Boletins hidrometeorológicos apontam que as atuais condições do rio Tocantins são adequadas para a execução dos mergulhos e da retirada dos galões. Dados do Serviço Geológico do Brasil (SGB) e da Agência Nacional de Águas e Saneamento Básico (ANA) indicam estabilidade no regime hídrico do rio, com pouca pluviosidade, correnteza reduzida e baixa turbidez da água, sendo o oposto do cenário que havia motivado a suspensão das atividades.

Imagens registradas pela Marinha do Brasil mostram parte dos 1.300 galões de agrotóxicos no fundo do rio após o acidente em dezembro. Apenas 29 deles haviam sido retirados antes da suspensão dos mergulhos em janeiro.

A Usina Hidrelétrica Estreito, que opera a barragem da região, declarou que adota o modelo “a fio d’água” e segue as normas estabelecidas pela Resolução ANA nº 070/2021. Segundo o consórcio responsável, qualquer alteração no regime de vazão depende de autorização dos órgãos reguladores.

Conforme relatório de monitoramento da água da LAI, até 10 de abril, análises não identificaram presença de agrotóxicos acima dos limites permitidos.

Os galões submersos são considerados um fator de risco ambiental

Ainda assim, a presença prolongada dos galões submersos é considerada um fator de risco ambiental, devido à possibilidade de vazamento e impactos ao ecossistema aquático, bem como às populações que utilizam o rio para abastecimento e pesca.

O rio Tocantins percorre os estados de Goiás, Tocantins, Maranhão e Pará, sendo uma importante fonte de água da região. É usado por comunidades para consumo, irrigação, pesca e lazer. Moradores próximos ao local do acidente relatam ausência de comunicação por parte dos órgãos responsáveis pela operação.

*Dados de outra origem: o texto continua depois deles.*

(** The loop from any turn: it ends, appends to the log a chain of safe hops
    that starts with its request, and makes no more requests than its turns. *)
Inductive chain (config : Config.t) (original : Url) : Log -> Prop :=
| chain_one c r : chain config original [(c, r)]
| chain_more c r c' r' l :
    safe_hop config original r c' r' -> chain config original ((c', r') :: l) ->
    chain config original ((c, r) :: (c', r') :: l).

Lemma redirect_loop_chain (config : Config.t) (original : Url) (fuel : nat) :
  forall (client : Client) (request : Request) (redirects : Z) (w : World) (log : Log),
  (0 <= redirects <= 10)%Z -> (11 <= Z.of_nat fuel + redirects)%Z ->
  exists r w' l, redirect_loop fuel config original client request redirects w log = Some (r, w', log ++ l) /\
    chain config original l /\ head l = Some (client, request) /\ (Z.of_nat (length l) + redirects <= 11)%Z.
Proof.
  induction fuel as [|fuel IH]; intros client request redirects w log Hr Hf; [lia|]. cbn [redirect_loop].
  assert (Hone : chain config original [(client, request)]) by constructor.
  destruct (execute client request w) as [[response|e] w1].
  2:{ do 3 eexists. split; [reflexivity|]. split; [done|]. split; [done|]. simpl. lia. }
  destruct (follow config original request redirects response w1) as [[[response'|[client' request']]|e] w2] eqn:Hfol.
  - do 3 eexists. split; [reflexivity|]. split; [done|]. split; [done|]. simpl. lia.
  - destruct (follow_safe _ _ _ _ _ _ _ _ _ Hfol) as [Hne Hsafe]. apply Z.eqb_neq in Hne.
    destruct (IH client' request' (redirects + 1)%Z w2 (log ++ [(client, request)])) as (r & w' & l & Hl & Hc & Hh & Hn);
      [lia|lia|]. exists r, w', ((client, request) :: l). split; [rewrite Hl; by rewrite <- app_assoc|].
    destruct l as [|[c q] l]; [done|]. simpl in Hh. injection Hh as -> ->.
    split; [by constructor|]. split; [done|]. cbn [length] in *. lia.
  - do 3 eexists. split; [reflexivity|]. split; [done|]. split; [done|]. simpl. lia.
Qed.

Lemma chain_split (config : Config.t) (original : Url) (pre post : Log) (a b : Client * Request) :
  chain config original (pre ++ a :: b :: post) -> safe_hop config original a.2 b.1 b.2.
Proof.
  revert a b post. induction pre as [|x pre IH]; intros a b post Hc; simpl in Hc.
  - by inversion Hc.
  - apply (IH a b post). remember (pre ++ a :: b :: post) as t eqn:Ht.
    inversion Hc; subst; [by destruct pre|done].
Qed.

(** Along a chain credentials stay with the origin they started with. *)
Lemma chain_credentials (config : Config.t) (original : Url) (l : Log) (c : Client) (r : Request) :
  chain config original l -> head l = Some (c, r) -> forall e n, e ∈ l -> n ∈ CREDENTIALS ->
  h_get_all (rq_headers e.2) n <> [] ->
  same_origin (rq_url r) (rq_url e.2) = true /\ h_get_all (rq_headers r) n <> [].
Proof.
  intros Hc. revert c r. induction Hc as [c0 r0|c0 r0 c' r' l Hs Hc IH]; intros c r Hh e n He Hn Hne;
    simpl in Hh; simplify_eq.
  - apply list_elem_of_singleton in He as ->. split; [apply same_origin_refl|done].
  - apply elem_of_cons in He as [->|He]; [split; [apply same_origin_refl|done]|].
    destruct (IH c' r' eq_refl e n He Hn Hne) as [Ho Hr'].
    destruct (hop_credentials _ _ _ _ _ Hs n Hn) as [?|[Ho' Hr]]; [done|].
    split; [by eapply same_origin_trans|done].
Qed.

(** A name that is not passed on. *)
Lemma forward_headers_withheld (incoming h : HeaderMap) (n : string) :
  should_forward_request_header n = false -> h_get_all (forward_headers incoming h) n = h_get_all h n.
Proof.
  unfold forward_headers. intros Hn. revert h. generalize (h_iter incoming). intros l.
  induction l as [|e l IH]; intros h; cbn [fold_left]; [done|]. rewrite IH.
  destruct (should_forward_request_header e.1) eqn:He; [|done]. rewrite h_get_all_append, decide_False; [done|].
  intros Heq. unfold should_forward_request_header in *. by rewrite <- Heq, Hn in He.
Qed.

(** A name that is passed on keeps its values, after those already there. *)
Lemma forward_headers_passed (incoming h : HeaderMap) (n : string) :
  should_forward_request_header n = true ->
  h_get_all (forward_headers incoming h) n =
  h_get_all h n ++ (snd <$> filter (fun e => to_ascii_lowercase n = to_ascii_lowercase e.1) (h_iter incoming)).
Proof.
  unfold forward_headers. intros Hn. revert h. generalize (h_iter incoming). intros l.
  induction l as [|e l IH]; intros h; cbn [fold_left]; [by rewrite app_nil_r|]. rewrite IH, filter_cons.
  destruct (decide (to_ascii_lowercase n = to_ascii_lowercase e.1)) as [Heq|Hne].
  - assert (should_forward_request_header e.1 = true) as ->
      by (unfold should_forward_request_header in *; by rewrite <- Heq).
    rewrite h_get_all_append, decide_True by done. by rewrite <- app_assoc.
  - destruct (should_forward_request_header e.1); [|done]. by rewrite h_get_all_append, decide_False.
Qed.
End Lemmas.

(** ** Properties *)

Section Guarantees.
Context `{HttpLaws} `{!HeaderLaws}.

(** Redirects end: [send_upstream_request] always returns, after at most
    eleven requests, the first of which is the one it was given. *)
Theorem redirects_terminate (config : Config.t) (request : Request) (w : World) :
  exists r w' log, send_upstream_request config request w = Some (r, w', log) /\
    (1 <= length log <= 11)%nat /\ head log = Some (None, request).
Proof.
  unfold send_upstream_request.
  destruct (redirect_loop_chain config (rq_url request) 11 None request 0 w []) as (r & w' & l & Hl & _ & Hh & Hn);
    [lia|lia|]. exists r, w', l. split; [exact Hl|]. split; [destruct l; [done|cbn [length] in *; lia]|done].
Qed.

(** Redirects are safe. Every request after the first goes to an HTTP or
    HTTPS URL without credentials in it, never from HTTPS to HTTP, and its
    connection is pinned to addresses that are all public (and then no
    outbound proxy is in use) or to the very IP address the operator
    configured. *)
Theorem redirects_are_safe (config : Config.t) (request : Request) (w w' : World) r (log pre post : Log)
    (a b : Client * Request) :
  send_upstream_request config request w = Some (r, w', log) -> log = pre ++ a :: b :: post ->
  safe_hop config (rq_url request) a.2 b.1 b.2.
Proof.
  unfold send_upstream_request. intros Hs ->.
  destruct (redirect_loop_chain config (rq_url request) 11 None request 0 w []) as (r' & w1 & l & Hl & Hc & _);
    [lia|lia|]. rewrite Hs in Hl. simplify_eq. simpl in *. subst. by eapply chain_split.
Qed.

(** C11: credentials never leave the origin of the request. Whatever chain of
    redirects an upstream answers with, a request that carries
    [Authorization], [Cookie] or [Proxy-Authorization] has the origin of the
    first one. *)
Theorem credentials_stay_with_origin (config : Config.t) (request : Request) (w w' : World) r (log : Log)
    (e : Client * Request) (n : string) :
  send_upstream_request config request w = Some (r, w', log) -> e ∈ log -> n ∈ CREDENTIALS ->
  h_get_all (rq_headers e.2) n <> [] -> same_origin (rq_url request) (rq_url e.2) = true.
Proof.
  unfold send_upstream_request. intros Hs He Hn Hne.
  destruct (redirect_loop_chain config (rq_url request) 11 None request 0 w []) as (r' & w1 & l & Hl & Hc & Hh & _);
    [lia|lia|]. rewrite Hs in Hl. simplify_eq. simpl in *. by eapply chain_credentials.
Qed.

“Não houve, em nenhum momento, nenhum tipo de conversa ou de aproximação dos órgãos responsáveis pela retirada dos materiais que estão no fundo do rio com as comunidades Apinayé”, relatou Ricardo Murakami, representante de uma associação da Terra Indígena Apinayé, em Tocantinópolis (TO).

Especialistas alertam para os efeitos do consumo contínuo de pequenas doses de agrotóxicos, ainda que dentro dos limites considerados seguros.

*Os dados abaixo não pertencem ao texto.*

(* ===== verification/Adapters.v ===== *)
(** * Package repository adapters

    The handlers of [proxy/*.rs] that only check a path and forward it, and
    those with their own rules: Go, the operating systems, crates.io, GitHub,
    RubyGems, Homebrew and the OCI registries. A handler answers with an [action]: what the
    handler does with the request's method and headers. *)
From S2P Require Import Prelude RustStr Headers Url Config Upstreams ConfigCheck Json Oci.
Open Scope string_scope.
Open Scope list_scope.
Open Scope mirror_scope.

(** ** What a handler does *)

Inductive reply_body : Type :=
| Text (s : string)
| Document (v : Value).

Section Action.
Context `{UrlApi}.

Inductive action : Type :=
| Respond (status : Z) (headers : list (string * string)) (body : reply_body)
(** [proxy::forward] with the method and headers of the request *)
| Forward (url : Url)
(** [proxy::forward] with the given method and headers of no request *)
| ForwardPlain (url : Url)
(** [proxy::forward_with_body] *)
| ForwardWithBody (url : Url)
(** [oci::forward_with_public_auth] *)
| ForwardOci (registry : OciRegistry) (url : Url).

Definition newline : string := String (ascii_of_nat 10) "".

(** The page at the root of an adapter. *)
Definition banner (config : Config.t) (name text : string) : result action ProxyError :=
  if negb (is_enabled config name) then Err (Disabled name)
  else Ok (Respond 200 [("content-type", "text/plain; charset=utf-8")] (Text (text +:+ newline))).
End Action.

Definition metadata_cache_value : string := "public, max-age=300, stale-while-revalidate=3600".
Definition metadata_vary_value : string := "X-Forwarded-Host, X-Forwarded-Proto".

(** ** Adapters that forward a checked path *)

Module Anaconda.

Definition root `{UrlApi} (config : Config.t) : result action ProxyError :=
  banner config "anaconda" "MirrorProxy Anaconda repository proxy".

Definition proxy `{UrlApi} (config : Config.t) (path : string) (query : option string) : result action ProxyError :=
  if negb (is_enabled config "anaconda") then Err (Disabled "anaconda")
  else
    let? path := sanitize_repository_path path in
    let? url := repository_url (Upstreams.anaconda (Config.upstreams config)) path query in
    Ok (Forward url).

Após o acidente, a ANA afirmou que a alta vazão do rio contribuiria para diluir os pesticidas, reduzindo os riscos à população. Para Fábio Kummrow, professor de toxicologia da Universidade Federal de São Paulo (Unifesp), essa conclusão não pode ser confirmada sem a divulgação de dados.

“É muito fácil assumir que está chovendo, que a vazão está alta e que não há risco. É um discurso válido, mas sem dados numéricos, é um discurso vazio”, declarou. “Se está tudo normal, por que não divulgam os dados?”, disse Kummrow. Parte dos galões foi arrastado pela correnteza até municípios do Pará, a mais de 300 km do local do acidente. Alguns recipientes foram recolhidos por prefeituras e devolvidos à empresa responsável pela carga.